DTEX further noted that these IT workers could be either revenue IT workers (R-ITW) or malicious IT workers (M-ITW).
While R-ITW officials are said to be less privileged and motivated to make money primarily for the administration, M-ITW actors outweigh their revenue by forcing victims’ clients, thwarting cryptocurrency servers, stealing valuable intellectual property, and executing malicious code in the environment.
According to the insider risk management company, Chinyong is one of many IT companies that have deployed workers in a combination of freelance IT work and cryptocurrency theft by leveraging insider access to blockchain projects. It operates in China, Laos and Russia.
Two individuals associated with the Chin-Yong-related IT workers’ efforts have not been masked because Murano, who was linked to a $6 million robbery at crypto company Delta Prime in September 2024, previously used Murano and Jenson Collins in North Korea.
“Ultimately, with detection of DPRK-linked laptop farms and remote worker schemes, defenders must go beyond traditional metrics of compromise and begin asking a variety of questions about infrastructure, behavior and access,” said security researcher Matt Ryan. “These campaigns aren’t just about malware and phishing. They are about large-scale deceptions and often run in a way that seamlessly blends with legitimate remote work.”
Further investigation into vast multi-million dollar fraud has revealed several accounts related to fake domains set up for the various front companies used to provide fake references to IT workers. These accounts are infected with information-stolen malware, and are attracting attention from FlashPoint, allowing you to flag several aspects of your secretary.
The company said it has identified a compromised host in Lahore, Pakistan. This included Babybox Information, Helix US, and saved e-mail accounts used as contacts when registering domains related to Cubix Tech US.
In addition, browser history captured by Steeler Malware in another example captured Google Translation URLs related to numerous translations between English and Korean, including those related to forged job references and shipping.
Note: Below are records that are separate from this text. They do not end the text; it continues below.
(* ===== verification/Registry.v ===== *)
(** * The operation registry: [internal/authz/registry.go]

    Operations, formulas and registry rows, the validation every row passes at
    package initialisation ([validateSpec], [validateAuditDisposition],
    [newRegistry]) and the read paths the chokepoint uses. The shipped table is
    in [OperationTable.v]. *)

From stdpp Require Import prelude gmap strings list.
From S2P Require Import Prelude Domain Tables.

(** ** Operation names

    The constants the authorization logic names; the other operations appear
    only as keys of the table. *)

Definition OpSelfConfigPreview : Operation := "self-config.preview".
Definition OpSelfConfigStatus : Operation := "self-config.status".
Definition OpSelfConfigAdopt : Operation := "self-config.adopt".
Definition OpSelfConfigApply : Operation := "self-config.apply".
Definition OpSelfConfigTest : Operation := "self-config.test".
Definition OpOrgGet : Operation := "org.get".
Definition OpOrgRename : Operation := "org.rename".
Definition OpProjectGet : Operation := "project.get".
Definition OpProjectList : Operation := "project.list".
Definition OpProjectRename : Operation := "project.rename".
Definition OpEnvRead : Operation := "environment.read".
Definition OpEnvList : Operation := "environment.list".
Definition OpEnvRename : Operation := "environment.rename".
Definition OpEnvReorder : Operation := "environment.reorder".
Definition OpEnvDelete : Operation := "environment.delete".
Definition OpEnvUpdateNote : Operation := "environment.update-note".
Definition OpKeyGet : Operation := "key.get".
Definition OpKeyList : Operation := "key.list".
Definition OpKeySchemaPublishEmpty : Operation := "key.schema-publish-empty".
Definition OpKeySchemaPublishValues : Operation := "key.schema-publish-values".
Definition OpDefinitionsExport : Operation := "definitions.export".
Definition OpDefinitionsCheck : Operation := "definitions.check".
Definition OpDefinitionsPlanGet : Operation := "definitions.plan.get".
Definition OpDefinitionsSettingsGet : Operation := "definitions.settings.get".
Definition OpProjectCapacityRead : Operation := "project.capacity.read".
Definition OpProjectMachineRevealGet : Operation := "project.machine-reveal.get".
Definition OpValueRead : Operation := "value.read".
Definition OpValueList : Operation := "value.list".
Definition OpValueReveal : Operation := "value.reveal".
Definition OpRevealWindowRead : Operation := "reveal.window_read".
Definition OpValueStage : Operation := "value.stage".
Definition OpValuePendingList : Operation := "value.pending-list".
Definition OpValuePublish : Operation := "value.publish".
Definition OpValueInitialize : Operation := "value.initialize".
Definition OpValueExport : Operation := "value.export".
Definition OpValueExportReveal : Operation := "value.export-reveal".
Definition OpValueExportRevealHistory : Operation := "value.export-reveal-history".
Definition OpRevisionList : Operation := "revision.list".
Definition OpRevisionShow : Operation := "revision.show".
Definition OpRevisionSignals : Operation := "revision.signals".
Definition OpRevisionRestore : Operation := "revision.restore".
Definition OpRevisionRestoreHistory : Operation := "revision.restore-reveal-history".
Definition OpRevisionRestoreCurrent : Operation := "revision.restore-reveal-current".
Definition OpPinSet : Operation := "pin.set".
Definition OpPinSetHistory : Operation := "pin.set-reveal-history".
Definition OpPinList : Operation := "pin.list".
Definition OpPinRelease : Operation := "pin.release".
Definition OpApprovalPolicyRead : Operation := "approval.policy-read".
Definition OpApprovalRequestRead : Operation := "approval.request-read".
Definition OpApprovalVote : Operation := "approval.vote".
Definition OpApprovalBypass : Operation := "approval.bypass".
Definition OpRotateDEK : Operation := "crypto.rotate-dek".
Definition OpReencryptProject : Operation := "crypto.reencrypt-project".
Definition OpKeyGroupGet : Operation := "key-group.get".
Definition OpKeyGroupList : Operation := "key-group.list".
Definition OpFolderGet : Operation := "folder.get".
Definition OpFolderList : Operation := "folder.list".
Definition OpAuditQueryOrg : Operation := "audit.query-org".
Definition OpAuditQueryProject : Operation := "audit.query-project".
Definition OpAuditQueryEnv : Operation := "audit.query-env".
Definition OpAuditExportOrg : Operation := "audit.export-org".
Definition OpAuditExportProject : Operation := "audit.export-project".
Definition OpAuditExportEnv : Operation := "audit.export-env".
Definition OpGrantCreateOrg : Operation := "grant.create-org".
Definition OpGrantCreateProject : Operation := "grant.create-project".
Definition OpGrantCreateEnv : Operation := "grant.create-env".
Definition OpMemberInviteOrg : Operation := "member.invite-org".
Definition OpGrantRevokeOrg : Operation := "grant.revoke-org".
Definition OpGrantRevokeProject : Operation := "grant.revoke-project".
Definition OpRuleCreate : Operation := "rule.create".
Definition OpRuleRevoke : Operation := "rule.revoke".
Definition OpRuleListProject : Operation := "rule.list-project".
Definition OpGrantRevokeEnv : Operation := "grant.revoke-env".
Definition OpGrantListOrg : Operation := "grant.list-org".
Definition OpGrantListProject : Operation := "grant.list-project".
Definition OpTemplateApplyOrg : Operation := "grant.template-org".
Definition OpTemplateApplyProject : Operation := "grant.template-project".
Definition OpTemplateApplyEnv : Operation := "grant.template-env".
Definition OpEnvSettingsRead : Operation := "environment.settings-read".
Definition OpOrgRetentionRead : Operation := "retention.org-read".
Definition OpOrgRetentionUpdate : Operation := "retention.org-update".
Definition OpProjectRetentionRead : Operation := "retention.project-read".
Definition OpProjectRetentionUpdate : Operation := "retention.project-update".
Definition OpDeveloperCredentialMint : Operation := "developer-credential.mint".
Definition OpDeliveryFetch : Operation := "delivery.fetch".
Definition OpSCIMDiscovery : Operation := "scim-discovery.read".

(** ** Data *)

(** [ClassStub] is added by [classify.go]. *)
Inductive Class := ClassTenant | ClassInstance | ClassUnauthenticated | ClassSystem | ClassStub.

#[export] Instance Class_eq_dec : EqDecision Class.
Proof. solve_decision. Defined.

Record Atom := mkAtom { Cap : Capability; At : Level }.

#[export] Instance Atom_eq_dec : EqDecision Atom.
Proof. solve_decision. Defined.

Abbreviation Formula := (list Atom) (only parsing).

Record opSpec := mkOpSpec {
  class : Class;
  level : Level;
  formula : Formula;
  storeOps : gmap StoreOp bool;
  postGrantForbidden : bool;
  spec_events : list EventType;
  auditedNone : bool;
  reviewExempt : bool }.

(** The validated registry: [Registry.ops]. *)
Abbreviation Registry := (gmap Operation opSpec) (only parsing).

Record authorizationSpec := mkAuthorizationSpec {
  as_class : Class; as_level : Level; as_formula : Formula }.

(** ** Read paths *)

Definition lookupSpec (r : Registry) (op : Operation) : option authorizationSpec :=
  match r !! op with
  | None => None
  | Some spec => Some (mkAuthorizationSpec (class spec) (level spec) (formula spec))
  end.

Definition permitsStoreOp (r : Registry) (op : Operation) (so : StoreOp) : bool :=
  match r !! op with
  | Some spec => default false (storeOps spec !! so)
  | None => false
  end.

Definition permitsEvent (r : Registry) (op : Operation) (et : EventType) : bool :=
  match r !! op with
  | Some spec => Contains (spec_events spec) et
  | None => false
  end.

(** ** Validation *)

Definition registrableClasses (c : Class) : bool :=
  match c with ClassTenant | ClassInstance => true | _ => false end.

Definition tenantLevel (l : Level) : bool :=
  bool_decide (l = LevelOrg) || bool_decide (l = LevelProject) || bool_decide (l = LevelEnv).

Definition validLevel (l : Level) : bool := bool_decide (l = LevelNone) || tenantLevel l.

Definition allowsEnvironmentDefinitionsAtom (op : Operation) (atom : Atom) : bool :=
  bool_decide (Cap atom = CapDefinitionsEdit) && bool_decide (At atom = LevelEnv)
  && (bool_decide (op = OpKeySchemaPublishValues) || bool_decide (op = OpValueInitialize)).

(** The counter [n] of [validateAuditDisposition]. *)
Definition dispositions (spec : opSpec) : nat :=
  (if Nat.ltb 0 (length (spec_events spec)) then 1 else 0)
  + (if auditedNone spec then 1 else 0) + (if reviewExempt spec then 1 else 0).

(** [validateAuditDisposition]; the result says whether the row passes. *)
Definition validateAuditDisposition (op : Operation) (spec : opSpec) : bool :=
  if negb (Nat.eqb (dispositions spec) 1) then false else
  if reviewExempt spec && bool_decide (op ≠ OpDefinitionsPlanGet)
     && bool_decide (op ≠ OpSCIMDiscovery) && bool_decide (op ≠ OpProjectCapacityRead)
  then false else
  if negb (forallb (λ et, bool_decide (et ≠ "") && audit_Spec et) (spec_events spec)
           && bool_decide (NoDup (spec_events spec))) then false else
  if auditedNone spec then
    bool_decide (class spec = ClassTenant)
    && forallb (λ atom, bool_decide (Cap atom = CapRead)) (formula spec)
    && forallb (λ kv, set_mem readOnlyStoreOps kv.1) (map_to_list (storeOps spec))
  else true.

(** One atom of a row's formula. *)
Definition validateAtom (op : Operation) (spec : opSpec) (atom : Atom) : bool :=
  IsCapability (Cap atom) && validLevel (At atom)
  && negb (level_gt (At atom) (default LevelNone (DeepestLevel (Cap atom)))
           && negb (allowsEnvironmentDefinitionsAtom op atom))
  && negb (level_gt (At atom) (level spec)).

Definition validateSpec (op : Operation) (spec : opSpec) : bool :=
  registrableClasses (class spec)
  && match class spec with
     | ClassTenant => tenantLevel (level spec)
     | ClassInstance => bool_decide (level spec = LevelNone)
     | _ => true
     end
  && negb (Nat.eqb (length (formula spec)) 0)
  && forallb (validateAtom op spec) (formula spec)
  && forallb (λ kv, kv.2) (map_to_list (storeOps spec))
  && validateAuditDisposition op spec.

(** [newRegistry]: every row of the table passes, or initialisation panics.
    [cloneSpec] copies the row, which is the identity on values. *)
Definition newRegistry (table : gmap Operation opSpec) : option Registry :=
  if forallb (λ kv, bool_decide (kv.1 ≠ "") && validateSpec kv.1 kv.2) (map_to_list table)
  then Some table else None.

(** ** The invariant a validated registry gives its readers *)

Record spec_wf (op : Operation) (spec : opSpec) : Prop := {
  sw_class : class spec = ClassTenant ∧ level spec ≠ LevelNone ∨
             class spec = ClassInstance ∧ level spec = LevelNone;
  sw_formula : formula spec ≠ [];
  sw_atom : ∀ atom, atom ∈ formula spec →
    is_Some (DeepestLevel (Cap atom)) ∧ level_index (At atom) ≤ level_index (level spec) ∧
    (∀ d, DeepestLevel (Cap atom) = Some d → level_index (At atom) ≤ level_index d ∨
       Cap atom = CapDefinitionsEdit ∧ At atom = LevelEnv ∧
       (op = OpKeySchemaPublishValues ∨ op = OpValueInitialize));
  sw_store : ∀ so b, storeOps spec !! so = Some b → b = true;
  sw_silent : spec_events spec = [] →
    (auditedNone spec = true ∧ class spec = ClassTenant ∧
     (∀ atom, atom ∈ formula spec → Cap atom = CapRead) ∧
     (∀ so, is_Some (storeOps spec !! so) → so ∈ readOnlyStoreOps)) ∨
    (op = OpDefinitionsPlanGet ∨ op = OpSCIMDiscovery ∨ op = OpProjectCapacityRead);
  sw_events : NoDup (spec_events spec) ∧
    ∀ et, et ∈ spec_events spec → et ≠ "" ∧ audit_Spec et = true }.

Lemma level_gt_false a b : level_gt a b = false ↔ level_index a ≤ level_index b.
Proof. unfold level_gt. apply Nat.ltb_ge. Qed.

Lemma validateAtom_spec op spec atom :
  validateAtom op spec atom = true →
  is_Some (DeepestLevel (Cap atom)) ∧ level_index (At atom) ≤ level_index (level spec) ∧
  (∀ d, DeepestLevel (Cap atom) = Some d → level_index (At atom) ≤ level_index d ∨
     Cap atom = CapDefinitionsEdit ∧ At atom = LevelEnv ∧
     (op = OpKeySchemaPublishValues ∨ op = OpValueInitialize)).
Proof.
  unfold validateAtom, allowsEnvironmentDefinitionsAtom, IsCapability, DeepestLevel.
  destruct (capabilityLevels !! Cap atom) as [d|]; [|done]. simpl. intros H.
  bsimp. rewrite !level_gt_false in H. split_and!; [by eexists|tauto|].
  intros ? [= <-]. tauto.
Qed.

Lemma validateAuditDisposition_spec op spec :
  validateAuditDisposition op spec = true →
  (spec_events spec = [] →
    (auditedNone spec = true ∧ class spec = ClassTenant ∧
     (∀ atom, atom ∈ formula spec → Cap atom = CapRead) ∧
     (∀ so, is_Some (storeOps spec !! so) → so ∈ readOnlyStoreOps)) ∨
    (op = OpDefinitionsPlanGet ∨ op = OpSCIMDiscovery ∨ op = OpProjectCapacityRead)) ∧
  NoDup (spec_events spec) ∧
  (∀ et, et ∈ spec_events spec → et ≠ "" ∧ audit_Spec et = true).
Proof.
  unfold validateAuditDisposition. intros H.
  bcase; [done|]. rename E into Hn. bcase; [done|]. rename E into Hex.
  bcase; [done|]. rename E into Hev. unfold dispositions in Hn.
  apply negb_false_iff, andb_true_iff in Hev as [Hev Hnd].
  rewrite bool_decide_eq_true in Hnd. rewrite forallb_true in Hev.
  split; [|split; [done|]].
  2:{ intros et Het. specialize (Hev et Het).
      by rewrite andb_true_iff, bool_decide_eq_true in Hev. }
  intros Hnil. rewrite Hnil in Hn. simpl in Hn.
  destruct (auditedNone spec) eqn:Hnone.
  - left. rewrite !andb_true_iff, !forallb_true in H. destruct H as [[Hc Hf] Hs].
    split_and!; [done|by bsimp| |].
    + intros atom Ha. specialize (Hf atom Ha). by bsimp.
    + intros so [b Hb]. specialize (Hs (so, b)). rewrite elem_of_map_to_list in Hs.
      specialize (Hs Hb). unfold set_mem in Hs. by rewrite bool_decide_eq_true in Hs.
  - right. destruct (reviewExempt spec); [|done]. simpl in Hex.
    rewrite !andb_false_iff, !bool_decide_eq_false in Hex.
    destruct Hex as [[Hx|Hx]|Hx]; apply dec_stable in Hx; auto.
Qed.

Lemma validateSpec_wf op spec : validateSpec op spec = true → spec_wf op spec.
Proof.
  unfold validateSpec. rewrite !andb_true_iff.
  intros [[[[[Hc Hl] Hf] Ha] Hs] Hd].
  apply validateAuditDisposition_spec in Hd as (Hsil & Hnd & Hev).
  rewrite forallb_true in Ha. rewrite forallb_true in Hs. split; try done.
  - destruct (class spec); try done; [left|right]; (split; [done|]);
      by destruct (level spec).
  - intros Hnil. by rewrite Hnil in Hf.
  - intros atom Hin. by apply validateAtom_spec, Ha.
  - intros so b Hb. apply (Hs (so, b)). by apply elem_of_map_to_list.
Qed.

Lemma newRegistry_wf table r :
  newRegistry table = Some r →
  r = table ∧ ∀ op spec, r !! op = Some spec → op ≠ "" ∧ spec_wf op spec.
Proof.
  unfold newRegistry. bcase; [|done]. intros [= <-]. split; [done|].
  intros op spec Hop. rewrite forallb_true in E. specialize (E (op, spec)).
  rewrite elem_of_map_to_list in E. specialize (E Hop). simpl in E.
  rewrite andb_true_iff, bool_decide_eq_true in E. destruct E as [? ?].
  split; [done|]. by apply validateSpec_wf.
Qed.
That’s not all. Recent research exposed the “hidden multi-layer remote control system” used by North Korean IT workers to establish sustained access to laptops issued by the company at laptop farms, while still physically located in Asia.
“This operation leverages a combination of low-level protocol signaling and legitimate collaboration tools to maintain remote access and allow for data visibility and control using zoom.
“To further enhance stealth and automation, we needed to configure a specific Zoom client. We meticulously adjusted the settings to prevent user-facing metrics and audiovisual impairments.
Complementing Wagemole is another campaign called the Infectious Interviews (aka DeceptiveDevelopment, Famous Chollima, Gwisin Gang, Teneasious Pungsan, UNC5342, and Void Dokkaebi).
“The Gwysin gang is frankly targeting people who already have jobs instead of taking the lengthy process of applying for jobs,” Burnhardt said. “They look high and unique in that they have the use of malware that reflects this concept. IT workers are an inclusive term, with many styles, breeds and skill levels between them.”
As for how IT worker schemes will evolve over the next few years, Barnhart points to the traditional financial sector as its target.
“I think that blockchain and Web3 technology are implemented in traditional financial institutions, so all DPRK cyber assets in that space aim to run to these companies as they have been happening in the past few years,” Barnhart pointed out. “The more you integrate with these technologies, the more entrenched DPRK is, and so you have to be more careful.”